Problem:
Those lines of the material below that fall between its first line and the line with "is_uuid : string", both included, are to be repeated exactly.
The input Block Start
(* ===== verification/World.v ===== *)
(** * The world a request runs in

    The state the services share (database, key-value store, outgoing mail),
    the operation bound to a request's context ([database/transaction.go]), the
    tenant it is bound to ([tenant/tenant.go]), and the state-and-error monad
    the handlers and services are written in.  Every call that leaves the
    process first asks the fault oracle whether it fails. *)

From S2P Require Import Prelude Store Models.

Open Scope Z_scope.

(** ** Code outside the repository: cryptography, randomness, the network *)

(** A JSON value of the arrays the audit trail signs. *)
Inductive JVal := JStr (s : string) | JNum (n : Z) | JBool (b : bool).

#[export] Instance JVal_eq_dec : EqDecision JVal.
Proof. solve_decision. Defined.

(** A JSON value, and a JSON object as its members in the order of the text
    (names may repeat).  [JFrac] is a number that is not an integer. *)
Inductive JV :=
  | JText (s : string) | JInt (n : Z) | JFrac (text : string) | JTrue | JFalse | JNull
  | JList (l : list JV) | JMembers (o : list (string * JV)).

Abbreviation Obj := (list (string * JV)).

(** The text of a token: three dot-separated parts, of which the first two
    decode to JSON objects ([None] when one does not); or any other text. *)
Inductive Token :=
  | Compact (header payload : option Obj) (signature : string)
  | Text (s : string).

Definition is_empty_token (t : Token) : bool :=
  match t with Text EmptyString => true | _ => false end.

Class Ext := {
  new_uuid : nat -> string;                   (* uuid.NewString, the n-th drawn *)
  is_uuid : string -> bool;                   (* uuid.Parse succeeds *)
  rand_hex : nat -> string;                   (* hex of random bytes, the n-th drawn *)
  sha256_hex : string -> string;
  bcrypt_gen : nat -> Z -> string -> string;  (* salt, cost, password *)
  bcrypt_cmp : string -> string -> bool;      (* hash, password *)
  hmac_hex : string -> list JVal -> string;   (* key, message *)
  zxcvbn_score : string -> list string -> Z;
  geo_resolve : string -> string;
  captcha_ok : string -> bool;
  hibp_listed : string -> bool
}.

(** The documented behaviour the theorems that need it assume. *)
Class ExtLaws (E : Ext) : Prop := {
  new_uuid_inj : forall m n, new_uuid m = new_uuid n -> m = n;
  new_uuid_valid : forall n, is_uuid (new_uuid n) = true;
  new_uuid_nonempty : forall n, new_uuid n <> "";
  rand_hex_inj : forall m n, rand_hex m = rand_hex n -> m = n;
  sha256_inj : forall a b, sha256_hex a = sha256_hex b -> a = b;
  bcrypt_correct : forall s c p q, bcrypt_cmp (bcrypt_gen s c p) q = true <-> p = q;
  bcrypt_nonempty : forall s c p, bcrypt_gen s c p <> "";
  hmac_collision_free : forall k k' m m', hmac_hex k m = hmac_hex k' m' -> m = m'
}.

(** A concrete choice, to evaluate the model on examples.  Its message
    encoding is self-delimiting: a tag, a length in unary, the text. *)
Fixpoint unary (n : nat) (rest : string) : string :=
  match n with O => ":" +:+ rest | S n => "I" +:+ unary n rest end.

Definition tagged (tag : Ascii.ascii) (s rest : string) : string :=
  String tag (unary (String.length s) (s +:+ rest)).

Definition jval_text (v : JVal) (rest : string) : string :=
  match v with
  | JStr s => tagged "s" s rest
  | JNum n => tagged "n" (fmt_d n) rest
  | JBool b => tagged "b" (if b then "t" else "f") rest
  end.

Fixpoint jvals_text (l : list JVal) (rest : string) : string :=
  match l with [] => "|" +:+ rest | v :: l => jval_text v (jvals_text l rest) end.

Definition toy_ext : Ext := {|
  new_uuid n := "uuid-" +:+ fmt_d (Z.of_nat n);
  is_uuid := has_prefix "uuid-";
  rand_hex n := fmt_d (Z.of_nat n);
  sha256_hex s := s;
  bcrypt_gen _ _ p := "$2a$" +:+ p;
  bcrypt_cmp h p := bool_decide (h = "$2a$" +:+ p);
  hmac_hex k m := jvals_text m k;
  zxcvbn_score _ _ := 4;
  geo_resolve _ := "";
  captcha_ok t := bool_decide (t = "human");
  hibp_listed p := bool_decide (p = "password1")
|}.

Lemma fmt_d_inj a b : fmt_d a = fmt_d b -> a = b.
Proof.
  intros H. pose proof (parse_sign_fmt_d a) as Ha. rewrite H, parse_sign_fmt_d in Ha.
  injection Ha as Ha. apply (f_equal Z.of_int) in Ha. by rewrite !DecimalZ.of_to in Ha.
Qed.

Lemma unary_inj m n s t : unary m s = unary n t -> m = n /\ s = t.
Proof.
  revert n. induction m as [|m IH]; intros [|n] H; simpl in H; try done; injection H as H; [done|].
  destruct (IH n H). by subst.
Qed.

Lemma append_length_inj (s s' t t' : string) :
  String.length s = String.length s' -> s +:+ t = s' +:+ t' -> s = s' /\ t = t'.
Proof.
  revert s'. induction s as [|c s IH]; intros [|c' s'] Hl H; try done. simpl in *.
  injection Hl as Hl. injection H as -> H. by destruct (IH s' Hl H) as [-> ->].
Qed.

Lemma tagged_inj a b s s' t t' : tagged a s t = tagged b s' t' -> a = b /\ s = s' /\ t = t'.
Proof.
  intros [= -> H]. apply unary_inj in H as [Hl H]. by destruct (append_length_inj _ _ _ _ Hl H).
Qed.

Lemma jval_text_inj v v' t t' : jval_text v t = jval_text v' t' -> v = v' /\ t = t'.
Proof.
  destruct v as [s|n|b], v' as [s'|n'|b']; simpl; intros (Hc & Hs & ->)%tagged_inj; try done; subst; try done.
  - by apply fmt_d_inj in Hs as ->.
  - by destruct b, b'.
Qed.

Lemma jvals_text_inj l l' t t' : jvals_text l t = jvals_text l' t' -> l = l'.
Proof.
  revert l'. induction l as [|v l IH]; intros [|v' l'] H; try done.
  - by destruct v'.
  - by destruct v.
  - simpl in H. apply jval_text_inj in H as [-> H]. f_equal. by apply IH.
Qed.

Lemma toy_laws : ExtLaws toy_ext.
Proof.
  split; simpl; try done.
  - intros m n [= H]. apply fmt_d_inj in H. lia.
  - intros m n H. apply fmt_d_inj in H. lia.
  - intros _ _ p q. rewrite bool_decide_eq_true. split; [intros H|by intros ->].
    injection H as H. exact H.
  - intros k k' m m'. apply jvals_text_inj.
Qed.

(** ** The request's context *)

(** [Ctx]: the values bound to a [context.Context]: tenant, authenticated
    actor, system flag, correlation id, asynchronous delivery. *)
Record Ctx := mkCtx {
  c_tenant : string; c_actor : option Z; c_system : bool; c_corr : string; c_async : bool
}.

Definition Background : Ctx := mkCtx "" None false "" false.

Definition DefaultTenantID : string := "default".

(** [tenant.FromContext] *)
Definition FromContext (ctx : Ctx) : string :=
  if decide (c_tenant ctx = "") then DefaultTenantID else c_tenant ctx.

Definition WithTenant (tid : string) (ctx : Ctx) : Ctx :=
  mkCtx (if decide (tid = "") then DefaultTenantID else tid)
        (c_actor ctx) (c_system ctx) (c_corr ctx) (c_async ctx).

Definition PasswordVersionKey (ctx : Ctx) (userID : Z) : string :=
  "pwdver:" +:+ FromContext ctx +:+ ":" +:+ fmt_d userID.

(** [audit.WithActor], [WithSystem], [WithCorrelation]; [database.WithAsyncDelivery] *)
Definition WithActor (id : Z) (ctx : Ctx) : Ctx :=
  mkCtx (c_tenant ctx) (Some id) (c_system ctx) (c_corr ctx) (c_async ctx).

Definition WithSystem (ctx : Ctx) : Ctx :=
  mkCtx (c_tenant ctx) (c_actor ctx) true (c_corr ctx) (c_async ctx).

Definition WithCorrelation (id : string) (ctx : Ctx) : Ctx :=
  mkCtx (c_tenant ctx) (c_actor ctx) (c_system ctx) id (c_async ctx).

Definition WithAsyncDelivery (ctx : Ctx) : Ctx :=
  mkCtx (c_tenant ctx) (c_actor ctx) (c_system ctx) (c_corr ctx) true.

(** ** The operation latch ([database.Operation]) *)

Record Op := mkOp { failure : option Err; admissions : Z; successful : bool }.

Definition BindOperation : Op := mkOp None 0 false.

Definition op_admitted (success : bool) (o : Op) : Op :=
  mkOp (failure o) (admissions o + 1) (successful o || success).

Definition DenialMayCommit (o : Op) : bool := (0 <? admissions o) && negb (successful o).

Definition op_fail (e : Err) (o : Op) : Op :=
  match failure o with None => mkOp (Some e) (admissions o) (successful o) | Some _ => o end.

(** ** The world *)

(** An outgoing webhook request: where it was told to go, its headers, its body. *)
Record HookRequest := mkHook {
  h_url : string; h_signature : string; h_event : string; h_delivery : string; h_body : string
}.

(** What leaves the process: mail through the notifier, and webhook requests with
    the address they are dialled to ([None] where no address was screened). *)
Inductive Mail :=
  | Posted (address : option (list Z)) (r : HookRequest)
  | PasswordReset (to : string) (token : Token)
  | EmailVerification (to : string) (token : Token)
  | NewLoginAlert (to ip device : string)
  | DuplicateRegisterAlert (to : string)
  | SecurityAlert (to event detail : string).

Section World.
Context {ST : Store}.

Record World := mkWorld {
  w_now : Z; w_faults : list bool; w_uuid : nat; w_rand : nat;
  w_db : DB; w_kv : kv; w_op : option Op; w_mail : list Mail
}.

Definition set_db (d : DB) (w : World) : World :=
  mkWorld (w_now w) (w_faults w) (w_uuid w) (w_rand w) d (w_kv w) (w_op w) (w_mail w).

Definition set_kv (k : kv) (w : World) : World :=
  mkWorld (w_now w) (w_faults w) (w_uuid w) (w_rand w) (w_db w) k (w_op w) (w_mail w).

Definition set_op (o : option Op) (w : World) : World :=
  mkWorld (w_now w) (w_faults w) (w_uuid w) (w_rand w) (w_db w) (w_kv w) o (w_mail w).

(** *** Results and the monad *)

Inductive Res (A : Type) :=
  | Ok (a : A)
  | Error (e : Err).

Definition M (A : Type) : Type := World -> Res A * World.

End World.

Arguments Ok {A} a.
Arguments Error {A} e.

Section Monad.
Context {ST : Store}.

Definition ret {A} (a : A) : M A := fun w => (Ok a, w).

Definition fail {A} (e : Err) : M A := fun w => (Error e, w).

Definition bind {A B} (m : M A) (f : A -> M B) : M B := fun w =>
  match m w with
  | (Ok a, w1) => f a w1
  | (Error e, w1) => (Error e, w1)
  end.

(** The result of a call whose error the caller looks at. *)
Definition try_ {A} (m : M A) : M (Res A) := fun w =>
  let (r, w1) := m w in (Ok r, w1).

Definition now : M Z := fun w => (Ok (w_now w), w).

Definition current_op : M (option Op) := fun w => (Ok (w_op w), w).

Definition update_op (f : Op -> Op) : M unit := fun w =>
  (Ok tt, match w_op w with Some o => set_op (Some (f o)) w | None => w end).

(** Whether the next external call fails; the empty oracle has no faults. *)
Definition fault : M bool := fun w =>
  match w_faults w with
  | [] => (Ok false, w)
  | b :: bs => (Ok b, mkWorld (w_now w) bs (w_uuid w) (w_rand w) (w_db w) (w_kv w) (w_op w) (w_mail w))
  end.

Definition NewUUID `{Ext} : M string := fun w =>
  (Ok (new_uuid (w_uuid w)),
   mkWorld (w_now w) (w_faults w) (S (w_uuid w)) (w_rand w) (w_db w) (w_kv w) (w_op w) (w_mail w)).

(** The count of random draws so far: a fresh seed. *)
Definition draw : M nat := fun w =>
  (Ok (w_rand w),
   mkWorld (w_now w) (w_faults w) (w_uuid w) (S (w_rand w)) (w_db w) (w_kv w) (w_op w) (w_mail w)).

(** Mail handed to the notifier; a failed delivery is [EInfra]. *)
Definition send (m : Mail) : M unit :=
  bind fault (fun b w =>
    if b : bool then (Error EInfra, w)
    else (Ok tt, mkWorld (w_now w) (w_faults w) (w_uuid w) (w_rand w) (w_db w) (w_kv w) (w_op w)
                         (w_mail w ++ [m]))).

End Monad.

Declare Scope monad_scope.
Delimit Scope monad_scope with monad.
Notation "'let!' x ':=' m 'in' k" := (bind m (fun x => k))
  (at level 10, x pattern, m at level 100, k at level 200) : monad_scope.
Notation "m ';;;' k" := (bind m (fun _ => k)) (at level 199, right associativity) : monad_scope.
Open Scope monad_scope.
The input Block End
Task output:
(* ===== verification/World.v ===== *)
(** * The world a request runs in

    The state the services share (database, key-value store, outgoing mail),
    the operation bound to a request's context ([database/transaction.go]), the
    tenant it is bound to ([tenant/tenant.go]), and the state-and-error monad
    the handlers and services are written in.  Every call that leaves the
    process first asks the fault oracle whether it fails. *)

From S2P Require Import Prelude Store Models.

Open Scope Z_scope.

(** ** Code outside the repository: cryptography, randomness, the network *)

(** A JSON value of the arrays the audit trail signs. *)
Inductive JVal := JStr (s : string) | JNum (n : Z) | JBool (b : bool).

#[export] Instance JVal_eq_dec : EqDecision JVal.
Proof. solve_decision. Defined.

(** A JSON value, and a JSON object as its members in the order of the text
    (names may repeat).  [JFrac] is a number that is not an integer. *)
Inductive JV :=
  | JText (s : string) | JInt (n : Z) | JFrac (text : string) | JTrue | JFalse | JNull
  | JList (l : list JV) | JMembers (o : list (string * JV)).

Abbreviation Obj := (list (string * JV)).

(** The text of a token: three dot-separated parts, of which the first two
    decode to JSON objects ([None] when one does not); or any other text. *)
Inductive Token :=
  | Compact (header payload : option Obj) (signature : string)
  | Text (s : string).

Definition is_empty_token (t : Token) : bool :=
  match t with Text EmptyString => true | _ => false end.

Class Ext := {
  new_uuid : nat -> string;                   (* uuid.NewString, the n-th drawn *)
  is_uuid : string -> bool;                   (* uuid.Parse succeeds *)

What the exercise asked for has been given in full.